I am very interested in SEL4, partly because I was assured it was impossible to use Formal Methods in kernel development, partly because it's a fascinating project in its own right, but right now because there are some embedded applications that could do with the high level of reliability and security that provable correctness implies.
Unfortunately, said applications need a comprehensive network stack and a powerful packet filtering/mangling engine.

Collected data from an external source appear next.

(* ===== verification/QueueHistory.v ===== *)
(** * QueueHistory: histories of the queue, and its event log

    Any interleaving of the verbs of the scheduler, of the barrier journal and
    of the coordination.  The event log replays to the queue after each. *)

From S2P Require Import Prelude Enums Outcomes AuditDerive Landscape Coordination CoordinationTheory Scheduler Emissions Barrier Lifecycle SchedulerFacts SchedulerRecovery SchedulerReplay BarrierReplay.
Open Scope Z_scope.

Section histories.
Context `{Env}.

(** Any verb of the scheduler, of the barrier journal or of the coordination,
    an audit write under an item fence or a leader fence, or a change of the
    lineage tables by the recorders of rows, tokens and outcomes.  The resets
    of adoption markers name only the rows [R]. *)
Inductive queue_step_within (R : string -> Prop) : engine -> engine -> Prop :=
  | q_enqueue en m k p q b a : queue_step_within R en (enqueue_ready m k p q b a en).2
  | q_enqueue_claimed en m k p q b a o l : queue_step_within R en (enqueue_ready_claimed m k p q b a o l en).2
  | q_claim en m o l : queue_step_within R en (claim_ready m o l en).2
  | q_claim_sink en t o l : queue_step_within R en (claim_pending_sink t o l en).2
  | q_heartbeat en m id o l : queue_step_within R en (heartbeat_lease m id o l en).2
  | q_recover en t g s : queue_step_within R en (recover_expired_leases t g s en).2
  | q_requeue en t : queue_step_within R en (requeue_undecided_failed_work t en).2
  | q_blocked en m id q b p o : queue_step_within R en (mark_blocked m id q b p o en).2
  | q_terminal en m id o ls : queue_step_within R en (mark_terminal m id o ls en).2
  | q_failed en m id o ls : queue_step_within R en (mark_failed m id o ls en).2
  | q_pending en m id p s o' pa h msg o ls : queue_step_within R en (mark_pending_sink m id p s o' pa h msg o ls en).2
  | q_sink_terminal en t tok o : queue_step_within R en (mark_pending_sink_terminal t tok o en).2
  | q_sink_terminal_many en t toks o : queue_step_within R en (mark_pending_sink_terminal_many t toks o en).2
  | q_repair en t o : queue_step_within R en (terminalize_pending_sinks_with_terminal_outcomes t o en).2
  | q_terminal_children en m id l o ls : queue_step_within R en (mark_terminal_with_ready_children m id l o ls en).2
  | q_failed_children en m id l o ls : queue_step_within R en (mark_failed_with_ready_children m id l o ls en).2
  | q_pending_children en m id l p s o' pa h msg o ls :
      queue_step_within R en (mark_pending_sink_with_ready_children m id l p s o' pa h msg o ls en).2
  | q_ingest ins st en t k p q b o l : Quiet ins -> Quiet st -> queue_step_within R en (ingest_row_with_initial_claim ins st t k p q b o l en).2
  | q_quarantine ins st en t row tok seq s1 s2 e : Quiet ins -> Quiet st ->
      queue_step_within R en (ingest_quarantine_row_with_pending_sink ins st t row tok seq s1 s2 e en).2
  | q_complete en t bk cs ps rs ex sc sn rc o ls os : queue_step_within R en (complete_barrier t bk cs ps rs ex sc sn rc o ls os en).2
  | q_hand_off en t bk hs o : queue_step_within R en (mark_blocked_barrier_pending_sink_many t bk hs o en).2
  | q_consume en t bk toks rc ls : queue_step_within R en (mark_blocked_barrier_terminal t bk toks rc ls en).2
  | q_adopt en t id tok bk ms bb : queue_step_within R en (adopt_blocked_barrier_item t id tok bk ms bb en).2
  | q_reset en t ids : Forall R ids -> queue_step_within R en (reset_adoption_marker_to_pending t ids en).2
  | q_stage en t s kind roster by_ : queue_step_within R en (stage_escalation_loss t s kind roster by_ en).2
  | q_adopt_losses en t ids : queue_step_within R en (adopt_group_losses t ids en).2
  | q_item {A} en m id i name (body : txn A) : Quiet body -> queue_step_within R en (fenced_item_transaction m id i name body en).2
  | q_leader {A} en t w name (body : txn A) : Quiet body -> queue_step_within R en (fenced_leader_transaction t w name body en).2
  | q_coordination en en' : coordination_step en en' -> queue_step_within R en en'
  | q_lineage en l : queue_step_within R en (mkEngine (set_lineage (e_db en) l) (e_tick en)).

(** Without that restriction. *)
Definition queue_step : engine -> engine -> Prop := queue_step_within anywhere.

(** The lemmas of [SchedulerReplay] and [BarrierReplay], one per verb. *)
Create HintDb verbs discriminated.
Hint Resolve enqueue_ready_replays enqueue_ready_claimed_replays claim_ready_replays claim_pending_sink_replays
  heartbeat_replays recover_replays requeue_replays mark_pending_sink_terminal_replays terminal_many_replays
  terminalize_decided_replays item_replays ingest_row_replays ingest_quarantine_replays complete_barrier_replays
  pending_many_replays blocked_terminal_replays adopt_replays reset_replays : verbs.

Lemma queue_step_replays R en en' : queue_step_within R en en' -> replays (e_db en) -> replays (e_db en').
Proof.
  destruct 1; eauto 2 with verbs; first [by apply transition_replays | by apply children_replays | idtac].
  - unfold mark_blocked. case_match; [done|]. apply transition_replays.
  - apply queue_replays, stage_queue.
  - apply queue_replays, adopt_losses_queue.
  - apply leader_keeps; [apply _|]. by apply quiet_keeps; [apply _|].
  - intros Hr. eapply stable; [|exact Hr]. by apply coordination_quiet.
Qed.
End histories.

(** ** The log is complete *)

(** C2. The scheduler's event log is a complete account of the work queue:
    whatever verbs run, in whatever order and with whatever outcome, folding
    the events in the order they were recorded yields exactly the status, the
    lease owner and the attempt of every work item there is, including the
    rows that recovery and resume renamed, and no other row. *)
Theorem log_replays_queue `{Env} en0 en :
  items (e_db en0) = ∅ -> scheduler_events (e_db en0) = [] -> rtc queue_step en0 en ->
  cell_of <$> items (e_db en) = replay (scheduler_events (e_db en)).
Proof.
  intros Hi He Hs. change (replays (e_db en)).
  assert (replays (e_db en0)) as Hr by (unfold replays, view; by rewrite Hi, He).
  clear Hi He. induction Hs; eauto using queue_step_replays.
Qed.

(** ** A concrete run *)
Module SchedulerExample.
(** A clock of one second per reading that jumps past every lease after the
    fortieth one. *)
Definition env : Env := {|
  database_clock n := (if (n <? 40)%nat then Z.of_nat n else 1000 + Z.of_nat n) * 1000000;
  transaction_clock n := Z.of_nat n * 1000000;
  sha256 s := s;
  clock_resolution := 1000;
  event_digest e := @event_digest CoordinationExample.env e;
  write_fault _ := false;
  process_clock n := Z.of_nat n;
  generate_id n := @generate_id CoordinationExample.env n |}.
#[export] Existing Instance env.

Definition lease : Z := 60000000.
Definition leader := mkCoordinationToken "r" "a" 1.
Definition follower := mkMembershipToken "r" "f".
Definition key (token : string) : work_key :=
  mkWorkKey "r" token "w" (Some "n") 0 7 None None "" None None None None.
Definition tables : lineage_tables :=
  mkLineage {[ ("r", "t1") := "w"; ("r", "t2") := "w" ]} {[ ("r", "w") := 7 ]} {[ ("r", "n") ]} ∅ ∅ ∅ ∅ [] ∅ ∅.

Definition started : engine := (begin_run "r" "a" "h" None CoordinationExample.en0).2.
Definition joined : engine := (admit_follower "r" "f" "h" DEFAULT_RUN_LIVENESS_WINDOW started).2.
Definition ready : engine := mkEngine (set_lineage (e_db joined) tables) (e_tick joined).
Definition enqueue (token : string) (en : engine) : engine :=
  (enqueue_ready follower (key token) (RowJson "{}") None None 0 en).2.
Definition queued : engine := enqueue "t2" (enqueue "t1" ready).
Definition claimed : engine := (claim_ready follower "f" lease queued).2.
Definition item : string := work_item_id "r" "t1" (Some "n") 0.
Definition finished : engine := (mark_terminal follower item "f" [] claimed).2.
Definition late : engine := mkEngine (e_db claimed) 40.

Lemma history : rtc queue_step CoordinationExample.en0 finished.
Proof.
  apply (rtc_l _ _ started); [exact (q_coordination _ _ _ (c_begin _ _ _ _ _))|].
  apply (rtc_l _ _ joined); [exact (q_coordination _ _ _ (c_admit _ _ _ _ _))|].
  apply (rtc_l _ _ ready); [exact (q_lineage _ _ _)|].
  apply (rtc_l _ _ (enqueue "t1" ready)); [exact (q_enqueue _ _ _ _ _ _ _ _)|].
  apply (rtc_l _ _ queued); [exact (q_enqueue _ _ _ _ _ _ _ _)|].
  apply (rtc_l _ _ claimed); [exact (q_claim _ _ _ _ _)|].
  apply rtc_once. exact (q_terminal _ _ _ _ _ _).
Qed.

Lemma remaining : rtc queue_step claimed finished.
Proof. apply rtc_once. apply q_terminal. Qed.
End SchedulerExample.

Import SchedulerExample.

Lemma log_replays_queue_witness :
  cell_of <$> items (e_db finished) = replay (scheduler_events (e_db finished)) /\
  replay (scheduler_events (e_db finished)) =
    {[ item := (TERMINAL, None, 0); work_item_id "r" "t2" (Some "n") 0 := (READY, None, 0) ]}.
Proof.
  split; [|vm_compute; reflexivity]. exact (log_replays_queue CoordinationExample.en0 finished eq_refl eq_refl history).
Defined.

The latter could imaginably be done in the kernel, as it's deterministic, but I don't see any obvious value. Nonetheless, if someone has coded such a system as a third-party add-on, I would be very interested.
There are good arguments for why the former can't be done, in a way that can be proven, and I really want the correctness.
To be honest, I'm not sure I need a multitasking userspace, but I do absolutely need the network stack and packet filter. Everything else can be ported, albeit with difficulty. However, network operating systems are thin on the ground and tend to be proprietary, exactly what I don't want.
For those curious, I'm looking to end up with a system with strong bounds on robustness and security, and that can handle things like multipath TCP, network failover, QoS and OpenFlow. However, all of these requirements boil down to a sequential process. Unnecessary complexity is where you end up with problems.
If current wisdom says that there's nothing suitable in userspace, then does anyone know if there are there any existing Coloured Petri Nets that I could use to build what I need into the kernel? Even if I can't get better than a quasi-guarantee, it would be something.